(Excerpts from a dataset)
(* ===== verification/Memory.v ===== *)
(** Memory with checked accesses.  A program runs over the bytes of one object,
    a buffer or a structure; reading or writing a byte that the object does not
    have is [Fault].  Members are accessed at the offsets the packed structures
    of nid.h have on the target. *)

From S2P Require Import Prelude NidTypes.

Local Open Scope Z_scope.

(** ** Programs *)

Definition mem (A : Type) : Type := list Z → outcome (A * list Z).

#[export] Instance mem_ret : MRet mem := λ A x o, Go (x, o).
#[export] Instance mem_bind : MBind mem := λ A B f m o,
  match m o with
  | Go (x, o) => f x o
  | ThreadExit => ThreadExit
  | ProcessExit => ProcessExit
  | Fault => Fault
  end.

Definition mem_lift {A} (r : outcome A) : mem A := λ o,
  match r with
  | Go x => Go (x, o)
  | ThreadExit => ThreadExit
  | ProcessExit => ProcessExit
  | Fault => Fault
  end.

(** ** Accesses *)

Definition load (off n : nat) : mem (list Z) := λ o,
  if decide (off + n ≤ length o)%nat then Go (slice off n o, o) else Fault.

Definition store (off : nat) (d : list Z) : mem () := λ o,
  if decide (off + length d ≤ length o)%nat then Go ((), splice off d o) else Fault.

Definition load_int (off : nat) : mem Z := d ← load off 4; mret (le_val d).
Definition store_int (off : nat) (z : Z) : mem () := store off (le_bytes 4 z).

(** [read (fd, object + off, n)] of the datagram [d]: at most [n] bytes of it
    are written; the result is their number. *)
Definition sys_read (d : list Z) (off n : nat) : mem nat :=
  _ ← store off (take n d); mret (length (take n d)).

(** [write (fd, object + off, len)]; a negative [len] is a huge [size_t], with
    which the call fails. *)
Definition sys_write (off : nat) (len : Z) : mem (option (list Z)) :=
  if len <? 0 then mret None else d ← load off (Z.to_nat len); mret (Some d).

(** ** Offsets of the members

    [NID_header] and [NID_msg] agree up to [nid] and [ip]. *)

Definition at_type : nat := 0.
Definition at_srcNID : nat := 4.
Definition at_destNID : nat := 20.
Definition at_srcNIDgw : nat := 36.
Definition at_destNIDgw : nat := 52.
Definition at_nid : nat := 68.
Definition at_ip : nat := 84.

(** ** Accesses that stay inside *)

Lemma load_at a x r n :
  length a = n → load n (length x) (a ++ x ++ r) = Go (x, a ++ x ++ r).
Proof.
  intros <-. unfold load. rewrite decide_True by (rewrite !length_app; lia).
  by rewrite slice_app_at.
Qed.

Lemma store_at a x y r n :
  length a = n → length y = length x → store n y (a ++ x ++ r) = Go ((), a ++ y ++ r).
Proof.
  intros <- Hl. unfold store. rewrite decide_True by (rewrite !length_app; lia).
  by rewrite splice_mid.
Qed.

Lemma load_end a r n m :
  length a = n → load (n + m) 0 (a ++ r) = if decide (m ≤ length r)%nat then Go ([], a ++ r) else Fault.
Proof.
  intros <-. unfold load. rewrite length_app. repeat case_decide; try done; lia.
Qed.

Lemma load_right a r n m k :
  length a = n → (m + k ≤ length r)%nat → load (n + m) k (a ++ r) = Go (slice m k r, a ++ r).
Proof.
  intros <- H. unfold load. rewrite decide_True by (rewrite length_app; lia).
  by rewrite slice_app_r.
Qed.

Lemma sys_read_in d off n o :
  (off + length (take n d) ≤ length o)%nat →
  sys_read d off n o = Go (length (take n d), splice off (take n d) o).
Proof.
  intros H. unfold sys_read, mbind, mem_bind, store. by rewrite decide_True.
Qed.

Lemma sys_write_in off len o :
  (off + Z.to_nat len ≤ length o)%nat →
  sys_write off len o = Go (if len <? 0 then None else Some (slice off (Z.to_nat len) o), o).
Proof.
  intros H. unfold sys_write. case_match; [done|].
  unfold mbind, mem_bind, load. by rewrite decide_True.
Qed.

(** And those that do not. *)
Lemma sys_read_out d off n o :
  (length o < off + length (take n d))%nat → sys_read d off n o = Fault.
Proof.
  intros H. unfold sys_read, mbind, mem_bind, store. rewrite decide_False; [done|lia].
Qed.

* * *

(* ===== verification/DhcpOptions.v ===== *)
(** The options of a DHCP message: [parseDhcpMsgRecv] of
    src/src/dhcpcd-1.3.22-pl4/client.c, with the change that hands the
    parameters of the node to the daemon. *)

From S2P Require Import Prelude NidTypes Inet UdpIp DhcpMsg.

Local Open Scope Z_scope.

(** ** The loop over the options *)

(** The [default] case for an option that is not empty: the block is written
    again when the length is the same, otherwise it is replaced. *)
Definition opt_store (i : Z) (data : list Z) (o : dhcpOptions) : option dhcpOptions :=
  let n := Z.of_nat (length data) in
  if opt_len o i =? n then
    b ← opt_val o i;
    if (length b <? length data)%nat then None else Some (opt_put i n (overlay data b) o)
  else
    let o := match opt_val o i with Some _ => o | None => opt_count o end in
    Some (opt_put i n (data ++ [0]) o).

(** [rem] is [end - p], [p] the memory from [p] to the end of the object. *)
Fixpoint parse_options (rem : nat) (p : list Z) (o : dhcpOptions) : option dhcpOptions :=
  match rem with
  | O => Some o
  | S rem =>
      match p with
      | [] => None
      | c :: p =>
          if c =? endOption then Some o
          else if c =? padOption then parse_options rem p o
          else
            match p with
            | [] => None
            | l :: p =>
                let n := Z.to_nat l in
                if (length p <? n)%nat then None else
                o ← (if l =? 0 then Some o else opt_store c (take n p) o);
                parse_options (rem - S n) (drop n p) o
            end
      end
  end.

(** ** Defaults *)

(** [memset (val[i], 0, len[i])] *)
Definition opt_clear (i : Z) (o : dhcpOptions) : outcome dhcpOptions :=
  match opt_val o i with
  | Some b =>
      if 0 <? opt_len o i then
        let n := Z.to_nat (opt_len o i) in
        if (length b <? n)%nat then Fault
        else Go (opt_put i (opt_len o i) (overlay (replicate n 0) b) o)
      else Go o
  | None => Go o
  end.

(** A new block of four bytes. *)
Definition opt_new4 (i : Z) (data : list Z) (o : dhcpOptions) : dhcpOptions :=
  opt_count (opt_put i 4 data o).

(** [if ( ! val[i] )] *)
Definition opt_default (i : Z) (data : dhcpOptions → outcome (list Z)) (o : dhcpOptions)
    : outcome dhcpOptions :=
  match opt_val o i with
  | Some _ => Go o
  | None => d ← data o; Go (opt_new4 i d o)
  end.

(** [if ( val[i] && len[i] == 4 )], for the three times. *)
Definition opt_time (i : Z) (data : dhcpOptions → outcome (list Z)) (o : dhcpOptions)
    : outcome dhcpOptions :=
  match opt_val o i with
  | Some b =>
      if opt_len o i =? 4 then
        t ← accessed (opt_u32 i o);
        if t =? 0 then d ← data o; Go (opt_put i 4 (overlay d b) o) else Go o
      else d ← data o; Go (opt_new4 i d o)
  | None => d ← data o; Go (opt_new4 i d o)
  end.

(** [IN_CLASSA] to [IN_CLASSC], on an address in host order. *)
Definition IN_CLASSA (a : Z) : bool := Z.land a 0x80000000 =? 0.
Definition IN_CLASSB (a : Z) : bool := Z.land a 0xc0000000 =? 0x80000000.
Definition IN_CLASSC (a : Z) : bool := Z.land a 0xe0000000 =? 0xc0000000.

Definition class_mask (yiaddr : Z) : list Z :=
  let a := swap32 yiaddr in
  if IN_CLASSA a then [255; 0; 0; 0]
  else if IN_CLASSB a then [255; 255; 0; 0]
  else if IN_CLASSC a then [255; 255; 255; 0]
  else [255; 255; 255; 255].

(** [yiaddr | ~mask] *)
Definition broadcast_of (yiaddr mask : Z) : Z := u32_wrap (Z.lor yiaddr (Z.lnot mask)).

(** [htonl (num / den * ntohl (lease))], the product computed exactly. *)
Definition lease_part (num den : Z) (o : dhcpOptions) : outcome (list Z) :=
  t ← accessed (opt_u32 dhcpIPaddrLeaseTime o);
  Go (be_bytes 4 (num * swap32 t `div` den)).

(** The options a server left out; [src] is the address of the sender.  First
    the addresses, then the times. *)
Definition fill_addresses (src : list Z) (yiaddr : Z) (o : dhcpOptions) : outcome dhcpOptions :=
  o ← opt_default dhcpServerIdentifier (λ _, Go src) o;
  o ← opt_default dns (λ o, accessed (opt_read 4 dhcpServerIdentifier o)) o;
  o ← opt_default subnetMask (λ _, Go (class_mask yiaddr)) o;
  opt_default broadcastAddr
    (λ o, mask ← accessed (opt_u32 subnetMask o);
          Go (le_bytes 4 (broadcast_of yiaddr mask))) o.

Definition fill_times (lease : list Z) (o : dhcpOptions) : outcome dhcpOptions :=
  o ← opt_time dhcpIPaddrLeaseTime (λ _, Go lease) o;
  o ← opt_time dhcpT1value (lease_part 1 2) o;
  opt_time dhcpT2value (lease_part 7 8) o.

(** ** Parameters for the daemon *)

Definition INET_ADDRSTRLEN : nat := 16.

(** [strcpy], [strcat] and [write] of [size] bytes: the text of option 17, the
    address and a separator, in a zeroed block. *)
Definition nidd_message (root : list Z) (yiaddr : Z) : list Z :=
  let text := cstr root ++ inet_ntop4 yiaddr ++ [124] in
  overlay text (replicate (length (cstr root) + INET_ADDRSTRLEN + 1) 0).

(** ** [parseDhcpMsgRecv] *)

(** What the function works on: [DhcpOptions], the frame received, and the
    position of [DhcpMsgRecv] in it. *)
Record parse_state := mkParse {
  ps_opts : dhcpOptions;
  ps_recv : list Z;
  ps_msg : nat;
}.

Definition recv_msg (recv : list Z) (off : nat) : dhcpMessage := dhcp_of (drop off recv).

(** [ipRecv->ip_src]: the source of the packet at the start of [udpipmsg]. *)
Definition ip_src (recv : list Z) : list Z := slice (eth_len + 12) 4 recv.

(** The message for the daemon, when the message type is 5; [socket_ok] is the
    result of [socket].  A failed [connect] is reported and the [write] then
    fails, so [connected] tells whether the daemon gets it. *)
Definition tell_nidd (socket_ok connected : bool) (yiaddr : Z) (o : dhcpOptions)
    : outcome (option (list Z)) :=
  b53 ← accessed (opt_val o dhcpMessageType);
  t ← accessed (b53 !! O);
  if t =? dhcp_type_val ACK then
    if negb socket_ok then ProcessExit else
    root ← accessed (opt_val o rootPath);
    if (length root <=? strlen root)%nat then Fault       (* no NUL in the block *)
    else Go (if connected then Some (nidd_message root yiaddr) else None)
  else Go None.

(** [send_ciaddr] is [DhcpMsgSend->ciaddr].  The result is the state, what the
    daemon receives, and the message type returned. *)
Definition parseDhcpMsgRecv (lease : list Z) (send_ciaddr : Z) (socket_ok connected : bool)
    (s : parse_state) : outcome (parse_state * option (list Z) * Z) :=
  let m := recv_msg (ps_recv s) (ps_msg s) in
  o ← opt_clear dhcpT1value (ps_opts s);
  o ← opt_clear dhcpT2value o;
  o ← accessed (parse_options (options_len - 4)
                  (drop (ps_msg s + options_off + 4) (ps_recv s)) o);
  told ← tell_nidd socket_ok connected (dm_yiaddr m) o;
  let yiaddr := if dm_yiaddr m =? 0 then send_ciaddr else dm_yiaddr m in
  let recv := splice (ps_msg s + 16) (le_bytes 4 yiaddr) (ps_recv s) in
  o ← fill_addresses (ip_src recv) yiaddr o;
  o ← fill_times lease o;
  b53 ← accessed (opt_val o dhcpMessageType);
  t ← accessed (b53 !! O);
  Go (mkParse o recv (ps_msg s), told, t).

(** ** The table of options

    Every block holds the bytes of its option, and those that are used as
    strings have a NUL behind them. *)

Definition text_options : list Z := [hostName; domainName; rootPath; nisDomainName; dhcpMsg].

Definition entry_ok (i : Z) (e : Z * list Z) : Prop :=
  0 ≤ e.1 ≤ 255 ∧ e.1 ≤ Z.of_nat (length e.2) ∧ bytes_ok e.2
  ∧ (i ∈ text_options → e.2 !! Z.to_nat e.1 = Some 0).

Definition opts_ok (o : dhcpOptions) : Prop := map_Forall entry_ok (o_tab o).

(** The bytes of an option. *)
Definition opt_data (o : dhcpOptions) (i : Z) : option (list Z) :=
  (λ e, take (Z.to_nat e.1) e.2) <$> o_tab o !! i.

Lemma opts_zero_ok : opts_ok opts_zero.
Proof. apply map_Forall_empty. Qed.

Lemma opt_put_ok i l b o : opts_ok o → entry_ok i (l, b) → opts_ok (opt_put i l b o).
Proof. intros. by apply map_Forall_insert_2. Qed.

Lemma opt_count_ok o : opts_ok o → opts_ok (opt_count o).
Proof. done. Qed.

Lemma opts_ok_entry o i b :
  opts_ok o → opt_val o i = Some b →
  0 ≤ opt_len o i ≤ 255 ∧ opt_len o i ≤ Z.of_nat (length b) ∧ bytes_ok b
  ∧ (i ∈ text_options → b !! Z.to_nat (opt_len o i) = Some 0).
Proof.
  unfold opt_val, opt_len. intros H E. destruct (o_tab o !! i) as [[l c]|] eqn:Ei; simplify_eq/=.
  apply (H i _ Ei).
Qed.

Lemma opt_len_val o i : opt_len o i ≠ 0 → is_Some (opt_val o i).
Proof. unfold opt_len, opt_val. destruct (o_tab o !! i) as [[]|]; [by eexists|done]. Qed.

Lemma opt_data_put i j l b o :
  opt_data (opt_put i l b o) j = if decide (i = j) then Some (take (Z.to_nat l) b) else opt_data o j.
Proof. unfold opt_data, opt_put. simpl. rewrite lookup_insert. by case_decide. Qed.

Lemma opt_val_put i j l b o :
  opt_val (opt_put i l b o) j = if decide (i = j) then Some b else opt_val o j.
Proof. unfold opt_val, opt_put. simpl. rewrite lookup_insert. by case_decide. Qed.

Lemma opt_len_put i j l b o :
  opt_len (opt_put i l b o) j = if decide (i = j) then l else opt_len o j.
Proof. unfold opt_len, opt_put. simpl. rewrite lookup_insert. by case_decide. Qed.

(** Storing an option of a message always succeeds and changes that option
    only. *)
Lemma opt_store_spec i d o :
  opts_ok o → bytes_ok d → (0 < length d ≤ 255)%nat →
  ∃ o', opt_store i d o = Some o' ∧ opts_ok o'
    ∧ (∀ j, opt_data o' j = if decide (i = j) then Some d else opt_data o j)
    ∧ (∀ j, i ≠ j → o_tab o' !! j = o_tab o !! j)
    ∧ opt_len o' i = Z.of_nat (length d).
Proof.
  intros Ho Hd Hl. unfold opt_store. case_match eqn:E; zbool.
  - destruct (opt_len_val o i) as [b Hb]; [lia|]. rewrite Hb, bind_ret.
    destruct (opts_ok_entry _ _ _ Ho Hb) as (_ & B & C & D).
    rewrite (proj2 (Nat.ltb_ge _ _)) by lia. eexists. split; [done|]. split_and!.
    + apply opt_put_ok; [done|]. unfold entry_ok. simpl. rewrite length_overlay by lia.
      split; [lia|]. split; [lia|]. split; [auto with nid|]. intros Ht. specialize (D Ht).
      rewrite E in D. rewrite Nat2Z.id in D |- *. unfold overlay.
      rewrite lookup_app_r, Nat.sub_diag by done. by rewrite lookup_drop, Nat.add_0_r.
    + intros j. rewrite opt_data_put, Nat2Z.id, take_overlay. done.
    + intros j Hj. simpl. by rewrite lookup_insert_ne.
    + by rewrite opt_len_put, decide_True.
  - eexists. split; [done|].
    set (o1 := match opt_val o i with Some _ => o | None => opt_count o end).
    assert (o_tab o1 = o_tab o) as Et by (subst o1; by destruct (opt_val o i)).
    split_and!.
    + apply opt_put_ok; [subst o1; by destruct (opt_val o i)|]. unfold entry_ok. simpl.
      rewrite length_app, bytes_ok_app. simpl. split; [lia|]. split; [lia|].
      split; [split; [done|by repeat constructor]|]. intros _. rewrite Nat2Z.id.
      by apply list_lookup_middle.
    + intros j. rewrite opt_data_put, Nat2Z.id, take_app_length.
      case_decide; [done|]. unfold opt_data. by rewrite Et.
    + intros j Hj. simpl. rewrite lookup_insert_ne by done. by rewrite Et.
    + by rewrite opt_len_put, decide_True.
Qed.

---

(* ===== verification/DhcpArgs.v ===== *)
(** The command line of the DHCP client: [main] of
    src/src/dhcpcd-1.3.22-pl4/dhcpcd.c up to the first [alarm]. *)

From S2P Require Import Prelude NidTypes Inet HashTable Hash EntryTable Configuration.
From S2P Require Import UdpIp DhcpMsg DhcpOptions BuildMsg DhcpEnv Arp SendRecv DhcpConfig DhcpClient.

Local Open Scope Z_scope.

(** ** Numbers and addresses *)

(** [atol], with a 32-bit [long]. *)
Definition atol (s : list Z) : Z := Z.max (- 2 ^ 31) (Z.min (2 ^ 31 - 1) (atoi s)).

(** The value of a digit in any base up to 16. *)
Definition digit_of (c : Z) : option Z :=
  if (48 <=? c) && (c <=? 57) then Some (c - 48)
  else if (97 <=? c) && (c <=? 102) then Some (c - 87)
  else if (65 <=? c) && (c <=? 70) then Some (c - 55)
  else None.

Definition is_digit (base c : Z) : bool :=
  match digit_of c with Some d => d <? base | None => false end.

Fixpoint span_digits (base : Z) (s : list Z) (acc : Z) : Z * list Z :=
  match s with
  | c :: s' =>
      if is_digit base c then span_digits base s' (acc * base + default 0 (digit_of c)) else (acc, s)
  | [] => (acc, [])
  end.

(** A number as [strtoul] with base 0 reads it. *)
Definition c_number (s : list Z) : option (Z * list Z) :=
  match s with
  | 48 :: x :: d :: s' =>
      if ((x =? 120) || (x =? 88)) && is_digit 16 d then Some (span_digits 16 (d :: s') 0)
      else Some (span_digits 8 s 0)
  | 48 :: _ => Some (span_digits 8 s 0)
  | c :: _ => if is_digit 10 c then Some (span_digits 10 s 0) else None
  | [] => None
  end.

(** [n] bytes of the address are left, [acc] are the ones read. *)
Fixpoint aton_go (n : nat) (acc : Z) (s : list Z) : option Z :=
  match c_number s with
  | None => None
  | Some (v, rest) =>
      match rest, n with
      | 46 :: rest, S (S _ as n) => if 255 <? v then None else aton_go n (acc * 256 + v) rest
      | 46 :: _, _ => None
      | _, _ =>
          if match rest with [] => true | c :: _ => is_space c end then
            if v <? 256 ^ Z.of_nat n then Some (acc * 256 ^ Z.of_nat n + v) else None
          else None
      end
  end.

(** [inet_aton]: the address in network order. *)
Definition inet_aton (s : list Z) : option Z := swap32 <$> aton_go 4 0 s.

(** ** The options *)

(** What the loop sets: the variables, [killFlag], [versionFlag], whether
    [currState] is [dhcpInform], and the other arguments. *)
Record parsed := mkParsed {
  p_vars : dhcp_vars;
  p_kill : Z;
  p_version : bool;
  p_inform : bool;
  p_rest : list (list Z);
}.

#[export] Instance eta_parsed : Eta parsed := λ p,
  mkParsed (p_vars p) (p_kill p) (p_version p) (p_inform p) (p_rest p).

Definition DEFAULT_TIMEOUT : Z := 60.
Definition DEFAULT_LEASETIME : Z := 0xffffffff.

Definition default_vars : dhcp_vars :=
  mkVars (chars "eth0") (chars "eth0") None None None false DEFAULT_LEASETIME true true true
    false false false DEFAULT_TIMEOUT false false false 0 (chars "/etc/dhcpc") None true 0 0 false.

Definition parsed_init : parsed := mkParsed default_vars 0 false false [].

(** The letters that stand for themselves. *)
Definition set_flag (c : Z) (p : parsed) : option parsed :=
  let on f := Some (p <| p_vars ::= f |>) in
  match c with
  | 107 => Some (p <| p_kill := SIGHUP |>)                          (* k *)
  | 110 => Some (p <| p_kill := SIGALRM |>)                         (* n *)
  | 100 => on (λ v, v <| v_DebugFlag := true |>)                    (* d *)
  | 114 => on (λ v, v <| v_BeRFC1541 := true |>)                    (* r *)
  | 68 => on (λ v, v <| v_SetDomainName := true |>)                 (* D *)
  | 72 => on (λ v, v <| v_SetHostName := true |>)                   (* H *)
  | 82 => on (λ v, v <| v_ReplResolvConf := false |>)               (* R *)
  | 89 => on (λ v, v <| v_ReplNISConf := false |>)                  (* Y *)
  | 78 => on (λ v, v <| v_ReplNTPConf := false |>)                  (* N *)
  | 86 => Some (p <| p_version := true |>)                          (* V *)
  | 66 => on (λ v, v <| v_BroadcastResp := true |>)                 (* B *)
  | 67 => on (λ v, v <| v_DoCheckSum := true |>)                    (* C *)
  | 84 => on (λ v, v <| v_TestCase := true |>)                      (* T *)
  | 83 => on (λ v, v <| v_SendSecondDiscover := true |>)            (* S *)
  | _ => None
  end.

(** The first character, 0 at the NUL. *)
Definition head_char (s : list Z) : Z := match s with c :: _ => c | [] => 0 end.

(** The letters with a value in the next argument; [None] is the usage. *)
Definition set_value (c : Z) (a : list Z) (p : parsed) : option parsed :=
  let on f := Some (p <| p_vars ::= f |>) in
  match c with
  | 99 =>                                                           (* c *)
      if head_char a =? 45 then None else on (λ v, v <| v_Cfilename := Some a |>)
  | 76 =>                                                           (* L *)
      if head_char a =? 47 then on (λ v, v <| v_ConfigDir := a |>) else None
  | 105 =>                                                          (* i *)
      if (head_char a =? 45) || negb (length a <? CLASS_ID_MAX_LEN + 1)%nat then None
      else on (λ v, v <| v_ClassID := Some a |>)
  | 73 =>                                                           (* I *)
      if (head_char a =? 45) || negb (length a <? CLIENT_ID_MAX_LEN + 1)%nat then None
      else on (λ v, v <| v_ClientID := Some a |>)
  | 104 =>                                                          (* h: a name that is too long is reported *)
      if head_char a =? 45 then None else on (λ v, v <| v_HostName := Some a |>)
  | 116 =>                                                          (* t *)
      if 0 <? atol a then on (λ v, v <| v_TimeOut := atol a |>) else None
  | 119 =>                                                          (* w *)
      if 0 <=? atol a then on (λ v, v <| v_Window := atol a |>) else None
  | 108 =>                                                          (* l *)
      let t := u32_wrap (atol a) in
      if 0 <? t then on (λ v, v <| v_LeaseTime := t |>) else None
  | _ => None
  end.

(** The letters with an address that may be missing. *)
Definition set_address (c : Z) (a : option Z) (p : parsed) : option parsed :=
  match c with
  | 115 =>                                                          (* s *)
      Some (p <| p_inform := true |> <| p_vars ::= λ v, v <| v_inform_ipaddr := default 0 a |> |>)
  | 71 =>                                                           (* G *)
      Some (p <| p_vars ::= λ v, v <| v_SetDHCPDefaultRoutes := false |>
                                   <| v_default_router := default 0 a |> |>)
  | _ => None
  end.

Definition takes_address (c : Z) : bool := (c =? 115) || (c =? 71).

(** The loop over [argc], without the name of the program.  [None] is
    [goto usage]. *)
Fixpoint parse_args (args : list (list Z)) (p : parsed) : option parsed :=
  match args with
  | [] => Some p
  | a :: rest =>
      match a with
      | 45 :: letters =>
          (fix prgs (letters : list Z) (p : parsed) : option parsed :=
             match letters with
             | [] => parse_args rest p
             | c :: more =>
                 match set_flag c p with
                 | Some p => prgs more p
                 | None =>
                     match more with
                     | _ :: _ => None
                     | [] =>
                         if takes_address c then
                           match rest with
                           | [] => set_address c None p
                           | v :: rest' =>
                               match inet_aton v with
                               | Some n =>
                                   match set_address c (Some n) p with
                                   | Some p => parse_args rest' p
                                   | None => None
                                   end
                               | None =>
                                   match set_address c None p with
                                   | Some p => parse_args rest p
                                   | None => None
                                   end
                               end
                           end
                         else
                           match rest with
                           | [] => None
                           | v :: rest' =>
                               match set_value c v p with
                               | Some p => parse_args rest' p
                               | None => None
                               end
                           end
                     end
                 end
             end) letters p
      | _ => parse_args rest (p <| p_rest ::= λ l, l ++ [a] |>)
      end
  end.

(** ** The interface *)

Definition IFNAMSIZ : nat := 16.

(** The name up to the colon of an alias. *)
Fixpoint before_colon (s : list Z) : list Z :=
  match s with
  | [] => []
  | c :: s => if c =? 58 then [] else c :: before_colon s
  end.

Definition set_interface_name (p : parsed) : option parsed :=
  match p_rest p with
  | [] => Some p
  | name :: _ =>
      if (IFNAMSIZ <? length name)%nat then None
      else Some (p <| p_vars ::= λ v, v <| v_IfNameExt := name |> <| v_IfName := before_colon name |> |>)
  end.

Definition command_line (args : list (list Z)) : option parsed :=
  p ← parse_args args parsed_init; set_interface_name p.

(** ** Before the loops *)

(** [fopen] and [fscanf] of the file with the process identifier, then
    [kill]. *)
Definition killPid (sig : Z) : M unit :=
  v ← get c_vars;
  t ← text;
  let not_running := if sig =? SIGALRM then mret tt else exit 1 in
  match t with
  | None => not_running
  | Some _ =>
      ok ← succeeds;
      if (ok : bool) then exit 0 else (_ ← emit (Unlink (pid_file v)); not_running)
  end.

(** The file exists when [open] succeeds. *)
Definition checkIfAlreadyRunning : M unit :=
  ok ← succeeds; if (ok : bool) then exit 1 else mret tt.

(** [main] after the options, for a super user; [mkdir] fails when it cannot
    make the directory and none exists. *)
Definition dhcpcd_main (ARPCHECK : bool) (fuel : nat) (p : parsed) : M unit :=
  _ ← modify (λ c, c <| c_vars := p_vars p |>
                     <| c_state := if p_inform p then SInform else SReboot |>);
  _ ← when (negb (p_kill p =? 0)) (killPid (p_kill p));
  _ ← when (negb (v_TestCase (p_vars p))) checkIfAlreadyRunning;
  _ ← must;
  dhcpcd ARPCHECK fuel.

WORK TO BE COMPLETED: Among the entries above, find the line with "(* ===== verification/Memory.v ===== *)" and the line with "if decide (off + length"; give again exactly these two lines and all lines between them.

EXERCISE RESPONSE:
(* ===== verification/Memory.v ===== *)
(** Memory with checked accesses.  A program runs over the bytes of one object,
    a buffer or a structure; reading or writing a byte that the object does not
    have is [Fault].  Members are accessed at the offsets the packed structures
    of nid.h have on the target. *)

From S2P Require Import Prelude NidTypes.

Local Open Scope Z_scope.

(** ** Programs *)

Definition mem (A : Type) : Type := list Z → outcome (A * list Z).

#[export] Instance mem_ret : MRet mem := λ A x o, Go (x, o).
#[export] Instance mem_bind : MBind mem := λ A B f m o,
  match m o with
  | Go (x, o) => f x o
  | ThreadExit => ThreadExit
  | ProcessExit => ProcessExit
  | Fault => Fault
  end.

Definition mem_lift {A} (r : outcome A) : mem A := λ o,
  match r with
  | Go x => Go (x, o)
  | ThreadExit => ThreadExit
  | ProcessExit => ProcessExit
  | Fault => Fault
  end.

(** ** Accesses *)

Definition load (off n : nat) : mem (list Z) := λ o,
  if decide (off + n ≤ length o)%nat then Go (slice off n o, o) else Fault.

Definition store (off : nat) (d : list Z) : mem () := λ o,
  if decide (off + length d ≤ length o)%nat then Go ((), splice off d o) else Fault.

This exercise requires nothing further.